Proactively lead a team of vulnerability management professionals with the responsibility of implementing progressive processes , following industry best practices to identify, document, mitigate & resolve vulnerability related risks. This position will also act as a sole contributor at times, but is primarily responsible for leading a team of analysts to accomplish the overall vulnerability management mission.

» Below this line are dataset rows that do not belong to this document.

(** An instance: the header of the 2 by 2 frame and its encoding. *)
Lemma parseHeader_encodeHeader_inverse_witness :
  header_in_range header_2x2 /\
  32 <= zlength (encode header_2x2 payload_2x2) /\
  parseHeader (encodeHeader header_2x2 ++ payload_2x2) = header_2x2 /\
  encodeHeader (parseHeader (encode header_2x2 payload_2x2)) =
    firstn 32 (encode header_2x2 payload_2x2).
Proof.
  assert (H1 : header_in_range header_2x2)
    by (vm_compute; repeat split; congruence).
  assert (H2 : 32 <= zlength (encode header_2x2 payload_2x2))
    by (vm_compute; congruence).
  split; [exact H1|]. split; [exact H2|]. split.
  - exact (proj1 parseHeader_encodeHeader_inverse header_2x2 payload_2x2 H1).
  - exact (proj2 parseHeader_encodeHeader_inverse _ H2).
Defined.

Lemma copied_cells_full (bytes : list byte) (h : UltraHeader) :
  depth h = 1 -> bytesPerVoxel h = 1 ->
  copied_cells bytes h =
  map Some (firstn (Z.to_nat (width h * height h)) (skipn 32 bytes)).
Proof.
  intros Hd Hb. unfold copied_cells. rewrite Hd, Hb, !Z.mul_1_r.
  replace (height h * width h - width h * height h) with 0 by lia.
  cbn [Z.to_nat repeat]. now rewrite app_nil_r.
Qed.

(** X8: the round trip on the format as it is used.  For a valid
    header with one plane and one byte per sample, a payload of [width
    * height] bytes and any bytes after it, the decoder returns the
    header, field for field, and a [height] by [width] matrix whose
    cells hold the payload. *)
Theorem decode_encode_roundtrip (h : UltraHeader) (payload extra : list byte) :
  header_in_range h ->
  isValid h = true ->
  depth h = 1 -> bytesPerVoxel h = 1 ->
  zlength payload = width h * height h ->
  loadFrameFromBytes (encode h payload ++ extra) =
  Ok (mkUltraFrame h (mkMat (height h) (width h) (map Some payload))).
Proof.
  intros Hr Hv Hd Hb Hp.
  pose proof (zlength_nonneg extra) as Hex.
  assert (Hwh : 0 < width h /\ 0 < height h).
  { unfold isValid in Hv. rewrite !andb_true_iff, !Z.ltb_lt in Hv. tauto. }
  assert (Eb : encode h payload ++ extra = encode h (payload ++ extra))
    by (unfold encode; now rewrite app_assoc).
  rewrite Eb, loadFrameFromBytes_table. cbv zeta.
  rewrite (@parseHeader_encode h (payload ++ extra) Hr).
  rewrite zlength_encode, zlength_app, Hv, Hd, Hb, !Z.mul_1_r. cbn [negb].
  destruct (_ <? 32) eqn:E0; [apply Z.ltb_lt in E0; lia|].
  destruct (_ <? 32 + _) eqn:E2; [apply Z.ltb_lt in E2; lia|].
  destruct (_ * _ <? _) eqn:E3; [apply Z.ltb_lt in E3; lia|].
  rewrite copied_cells_full, skipn_encode by assumption.
  rewrite <- Hp. unfold zlength. rewrite Nat2Z.id.
  rewrite firstn_app, firstn_all, Nat.sub_diag. cbn [firstn].
  now rewrite app_nil_r.
Qed.

(** An instance: the 2 by 2 frame followed by two bytes. *)
Lemma decode_encode_roundtrip_witness :
  header_in_range header_2x2 /\
  isValid header_2x2 = true /\
  depth header_2x2 = 1 /\ bytesPerVoxel header_2x2 = 1 /\
  zlength payload_2x2 = width header_2x2 * height header_2x2 /\
  loadFrameFromBytes (encode header_2x2 payload_2x2 ++ [xff; xfe]) =
  Ok (mkUltraFrame header_2x2 (mkMat 2 2 (map Some payload_2x2))).
Proof.
  assert (H1 : header_in_range header_2x2)
    by (vm_compute; repeat split; congruence).
  assert (H2 : isValid header_2x2 = true) by reflexivity.
  assert (H3 : depth header_2x2 = 1) by reflexivity.
  assert (H4 : bytesPerVoxel header_2x2 = 1) by reflexivity.
  assert (H5 : zlength payload_2x2 = width header_2x2 * height header_2x2)
    by reflexivity.
  repeat (split; [assumption|]).
  exact (@decode_encode_roundtrip header_2x2 payload_2x2 [xff; xfe]
           H1 H2 H3 H4 H5).
Defined.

Duties and Responsibilities:

* Develop, implement, and execute industry-leading vulnerability management services, vulnerability remediation and patch management oversight.
* Plan and execute vulnerability assessments.
* Identify and resolve false positive findings in assessment results.
* Analyze threat and vulnerability feeds and analyze data for applicability.
* Responsible for generating timely vulnerability assessment reports to management and stakeholders.
* Produce vulnerability, configuration, and coverage metrics and reporting to demonstrate assessment coverage and remediation effectiveness.
* Recommend security controls and/or corrective actions for mitigating technical and business risk.
* Maintain an awareness of existing and proposed security standards, industry best practices, legislation and regulations pertaining to information security and recommend appropriate changes.
* Work with the business developers to maintain a Secure Software Development Lifecycle (SDLC).
* Development of Red Team exercise strategy and areas of concentrated focus.
* Publication of Red Team exercise reports detailing red team assessment results and recommendations.
* Performs other duties as assigned (no more than 5% of duties).

Education:

* Bachelor's Degree Computer Science or related discipline required.

Experience:

* 5-7+ Related experience.
* 5+ Years of experience in performing vulnerability assessments.
* 5+ Experience securing multiple platforms and operating systems.
* 5+ In-depth knowledge of technology, security, risk, and compliance best practices.
* 2+ Experience in a lead or management role a plus.

Skills and Abilities:

* Strong knowledge of CVSS rating system, NVD metrics.
* In-depth technical knowledge of various operating systems' security programs, communication ports and protocols.
* In-depth knowledge of leading Vulnerability scanning platforms -- Certifications desired.
* JAVA, J2EE, OO, XML, Web Services, Internet/Extranet/Intranet.
* Ability to think critically and work independently to meet objectives.
* Ability to think critically and work independently to meet objectives.
* Ability to multi-task and prioritize.
* Ability to brief technical risks and issues to executives and business leaders.
* Ability to be careful and thorough about detail.

Licenses and Certifications:

* SANs GIAC certification ( e.g., GPEN or GW APT) requied.
* ISACA Certified Information Systems Auditor (CISA) required.
* EC-Council Certified Ethical Hacker (CIEH) a plus.
* Offensive-Security Certified Professional (OSCP) a plus.
* (ISC)2 Certified Information Security Professional (CISSP) a plus.